Audio file 27: Bus 25 at Phra Khanong
Audio file 28: Bus 46 at Udomsuk
Case 10: Intense bird songs in a densely populated city
Audio file 13: Yuen Po Street Bird Garden (園圃街雀鳥花園)
Picture 18 and 19. Yuen Po Street Bird Garden
Keeping birds as pets forms a longstanding tradition within the Chinese community. “Playing with a caged bird” (撚雀) has been an indispensable cultural practice within the Chinese tea house tradition. The intense bird songs of caged birds in audio file 13 may sound inappropriate to the ears of an animal rights activist. However, one might say that the high-density living in this bird market does certainly reflect that of the Hong Kongers. A Chinese tea house named Ki Heung Tea Restaurant (奇香茶樓) was originally located in Hong Lok Street in Kowloon, with customers spending their mornings with their caged birds in the1960s. (星期日生活編輯組 2013: 36-37). A large number of bird sellers set up and operated their businesses in this area for decades, and Hong Lok Street organically evolved into “the little bird street” (雀仔街), a nickname for this major bird market area in the 1980s. It was an iconic landmark shared by tourists and locals. Due to city redevelopment in recent years, a huge shopping mall, Langham Place (Picture 18), was built. The street stalls with birds were relocated to Yuen Po Street Bird Garden in 1997, followed by the permanent closure of the stalls on Hong Lok Street in 1998. It is a rare example of an iconic soundscape being relocated to new premises without disappearing completely. However, the relocation plan has come under criticism, as the integrity of the street culture of the original location was never restored. Applying Ruth Glass’s (1964) term, this can be regarded as a classic example of “gentrification.”
Picture 20. The original location of the bird market is redeveloped into a major shopping mall, Langham Place (the tallest building at the center of the photo)

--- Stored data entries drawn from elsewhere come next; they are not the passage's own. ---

(** ** Every step *)

Lemma qstep_ok d d' : queue_but L d -> qstep d d' -> queue_but L d'.
Proof.
  intros Hok H. inversion H as [p events ids d1 H1|rows e d1 H1|id d1 [j [Hj Ha]] H1|id j msg d1 Hj Ha Hf H1|now Hnow]; subst.
  - apply AcceptEvents_Ok in H1 as (b & m & d1 & a & _ & _ & H1 & _ & ->). apply (queue_ok_ext d1); [done..|].
    by eapply accept_all_ok.
  - unfold ClaimProjectionJob, gets, put_job, modify in H1. apply tx_Ok in H1. unfold_M.
    set (dl := MkQDB _ _ _ _ _ _ _ _ _ _ _ _ _) in H1. destruct (next_job dl) as [j|] eqn:En; [|discriminate].
    injection H1 as _ <-. apply next_job_first in En as ([i Hi] & Hf & Hfirst).
    destruct (o_ids d Hok i j Hi) as [<- _]. apply (queue_ok_update d _ (jb_EventID j) j (set_status "processing" (jb_Attempts j + 1)
      (jb_AvailableAt j) (Some (q_now dl + 30 * Time.Second)) (jb_LastError j) (jb_CompletedAt j) j)); try done; [by left|]. intros i0 j0 ? ? ? _. by apply (Hfirst i0).
  - injection H1 as <-. apply (queue_ok_update d _ id j (set_status "done" (jb_Attempts j) (jb_AvailableAt j) None None (Some (q_now d)) j));
      try done; [|by apply (held_first d id)]. simpl. apply map_eq. intros k. destruct (decide (id = k)) as [<-|].
    + by rewrite lookup_alter_eq, lookup_insert_eq, Hj.
    + by rewrite lookup_alter_ne, lookup_insert_ne by done.
  - unfold FailProjectionJob in H1. rewrite Hj in H1. injection H1 as <-.
    apply (queue_ok_update d _ id j (failed (q_now d) msg j)); try done; [by left | by apply (held_first d id)].
  - by apply (queue_ok_ext d).
Qed.

End but.

Lemma qrun_ok d L d' : queue_ok d -> qrun d L d' -> queue_but L d'.
Proof.
  intros Hok Hr. induction Hr as [|L d1 d2 Hr IH Hs|L id j message d1 d2 Hr IH Hj Ha Hf E]; [done | by apply (qstep_ok d1)|].
  assert (Hb : queue_but (id :: L) d1).
  { destruct IH as [Hl Hi Ho]. constructor; [done..|]. intros i0 i' j0 k Hj0 Hk Hlt Hs Hx Hn.
    apply (Ho i0 i' j0 k); try done. set_solver. }
  unfold FailProjectionJob in E. rewrite Hj in E. injection E as <-.
  apply (queue_ok_update d1 _ id j (failed (q_now d1) message j)); try done; [intros _; right; set_solver | by apply (held_first d1 id)].
Qed.


(** Before the first event there is nothing to order. *)
Lemma queue_ok_init d : q_accepted d = ∅ -> q_jobs d = ∅ -> queue_ok d.
Proof.
  intros Ea Ej. constructor.
  - split; [intros i a; by rewrite Ea | intros i j a b; by rewrite Ea].
  - intros i j. by rewrite Ej.
  - intros i i' j k. by rewrite Ej.
Qed.

End steps.
Abbreviation queue_ok := (queue_but []).

(** ** A demonstration *)

Definition any_uuid (s : string) : bool := false.
Definition demo_principal : Principal := MkPrincipal "tenant" "workspace" "app" "credential" "" "" ["*"].
Definition demo_event (key : string) (at_ : Z) : Event :=
  MkEvent "page.viewed" 1 "user" "" key at_ "" "" "" "" "" "" RawEmpty (Raw (JObject [])).
Definition demo_empty : QDB := MkQDB ∅ ∅ 0 [] {["tenant" := (100, 100)]} ∅ [] [] [] (Audit.MkADB [] ∅ 0) ∅ ∅ 0.
Definition demo_batch : list Event := [demo_event "a" 1000; demo_event "b" 2000].
Definition run (d : QDB) : QDB := (AcceptEvents any_uuid demo_principal demo_batch d).2.
Definition claim (d : QDB) : QDB := (ClaimProjectionJob d).2.
Definition status (n : Z) (d : QDB) : option (string * Z) :=
  (fun kv => (jb_Status kv.2, jb_Attempts kv.2)) <$> find_first (fun kv => jb_Sequence kv.2 =? n) (map_to_list (q_jobs d)).

(** ** The late failure *)

(** A worker whose lock ran out reports a failure after another worker finished
    the job: the event goes back to the queue and will be projected again,
    after the events that followed it. *)
Lemma late_failure_reorders d i j message i' k :
  queue_ok d -> q_jobs d !! i = Some j -> q_jobs d !! i' = Some k -> jb_Sequence j < jb_Sequence k -> same_subject d j k = true ->
  jb_Attempts j < 10 -> finished j = true -> finished k = true ->
  exists d', FailProjectionJob i message d = (Ok tt, d') /\ jb_Status <$> q_jobs d' !! i = Some "pending" /\ ~ queue_ok d'.
Proof.
  intros Hok Hj Hk Hlt Hs Ha Hfj Hfk. unfold FailProjectionJob. rewrite Hj. eexists. split; [reflexivity|].
  assert (Hst : jb_Status (failed (q_now d) message j) = "pending") by (simpl; by rewrite (proj2 (Z.leb_gt _ _) Ha)).
  simpl. rewrite lookup_insert_eq. cbn [fmap option_fmap option_map]. rewrite Hst. split; [done|]. intros Hbad.
  assert (Hne : i <> i') by (intros ->; rewrite Hj in Hk; injection Hk as ->; lia).
  destruct (o_ordered _ Hbad i i' (failed (q_now d) message j) k) as [Hp _].
  - simpl. by rewrite lookup_insert_eq.
  - simpl. by rewrite lookup_insert_ne.
  - done.
  - exact Hs.
  - unfold finished. by rewrite Hst.
  - set_solver.
  - unfold finished in Hfk. by rewrite Hp in Hfk.
Qed.

(** ** Witnesses *)

Lemma demo_empty_ok : queue_ok demo_empty.
Proof. by apply queue_ok_init. Qed.

Lemma run_ok : queue_ok (run demo_empty).
Proof.
  apply (qstep_ok any_uuid demo_empty); [exact demo_empty_ok|].
  apply (Accept any_uuid demo_empty demo_principal demo_batch ["0"; "1"]). vm_compute. reflexivity.
Qed.

(** A minute later, an export pipeline and a connector have been enabled. *)
Definition demo_enabled (d : QDB) : QDB :=
  MkQDB (q_accepted d) (q_jobs d) (q_sequence d) (q_outbox d) (q_quotas d) (q_windows d)
    [MkPipeline "pipe" "tenant" "workspace" "app" "export" "enabled"]
    [MkConnector "crm" "tenant" "workspace" "enabled" "connector" "active" "events.accepted.v1"]
    (q_connectorJobs d) (q_audit d) (q_locked d) (q_used d) (60 * Time.Second).

Lemma demo_enabled_jobs d : q_jobs (demo_enabled d) = q_jobs d.
Proof. reflexivity. Qed.
Lemma demo_enabled_kept d : log_ok d -> kept d (demo_enabled d).
Proof. intros Hl. constructor; [by apply (log_ok_ext d) | done..]. Qed.


Lemma reused_key_conflicts_witness :
  AcceptEvents any_uuid demo_principal [demo_event "a" 3000] (run demo_empty) = (Err ErrIdempotencyConflict, run demo_empty).
Proof.
  destruct (q_accepted (run demo_empty) !! "0") as [a|] eqn:Ea; [|vm_compute in Ea; discriminate].
  refine (proj2 (reused_key_conflicts any_uuid demo_principal [demo_event "a" 3000] (demo_event "a" 3000) (run demo_empty) "0" a 100 100
    (o_log _ run_ok) _ _ Ea _ _ _) eq_refl).
  - vm_compute. reflexivity.
  - vm_compute. discriminate.
  - apply list_elem_of_here.
  - vm_compute in Ea. injection Ea as <-. reflexivity.
  - left. vm_compute in Ea. injection Ea as <-. vm_compute. discriminate.
Defined.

Case 11: A major fresh produce market in Bangkok and a street market on the sloping streets of Hong Kong
Picture 21 and 22. Khlong Toei Fresh Market
A major wholesale and retail hub for livestock, vegetables, seafood, and other fresh or processed food, the sonic multiplicity in Khlong Toei Market (คลองเตย) goes beyond average “market” soundscapes in Bangkok. Street-bargaining, price-shouting, meat-chopping, vendor cart rumbling, ice-breaking machines roaring, kids laughing, and Thai vintage songs permeate the market. The sounds are chaotic, yet highly organic and human-generated as compared to the automated broadcasts and cashiers found in the “modernized” supermarkets. In the Khlong Toei Market, the locals can meet and chat with the vendors as they do with their relatives and neighbours.
Audio file 14: Bargaining, Khlong Toei Market
Audio file 15: Motorcycle passing a wooden bridge, Khlong Toei Market
Audio file 16: Ice-breaker machine, Khlong Toei Market
Audio file 17: Watermelon stall, Khlong Toei Market
Picture 23 and 24. Khlong Toei Market and the wooden bridge at one of the entrances
Neither required to dress in uniform, nor monitored by a store manager, the stall vendors are free to talk whenever they find it productive and rewarding. The owner of a watermelon stall and his friends are watching Muay Thai and cheering (audio file 17). Without glass or brick walls to block the sound, the medley of market sounds, enclosed by tall buildings on the gently sloping streets, might be perceived as a sort of improvised symphony issuing from a roofless concert hall. A comparable example in Hong Kong is the Shui Wo Street fresh food market, an old fresh food market located in a city of skyscrapers.
Picture 25. Shui Wo Street in Hong Kong
Audio file 18: Shui Wo Street market
The sloped market area is much smaller than the Khlong Toei Market, but the sounds of the open market space do resemble its Bangkok counterpart. Due to urban revitalization, traditional fresh markets of this kind have been replaced by multistorey, air-conditioned market buildings or the fresh food sections in supermarket chains. Preserving the soundscapes in those fresh markets can be a meaningful and time-critical mission. As observed by Jean-François Augoyard in his study of daily sonic experiences:
Density and crowds create metamorphosis sound milieus; this is even more so when the space favours diffuse propagation. Undoubtedly, the metamorphosis is culturally significant in the perception of a collective sound environment.(Augoyard and Torque 2005: 77)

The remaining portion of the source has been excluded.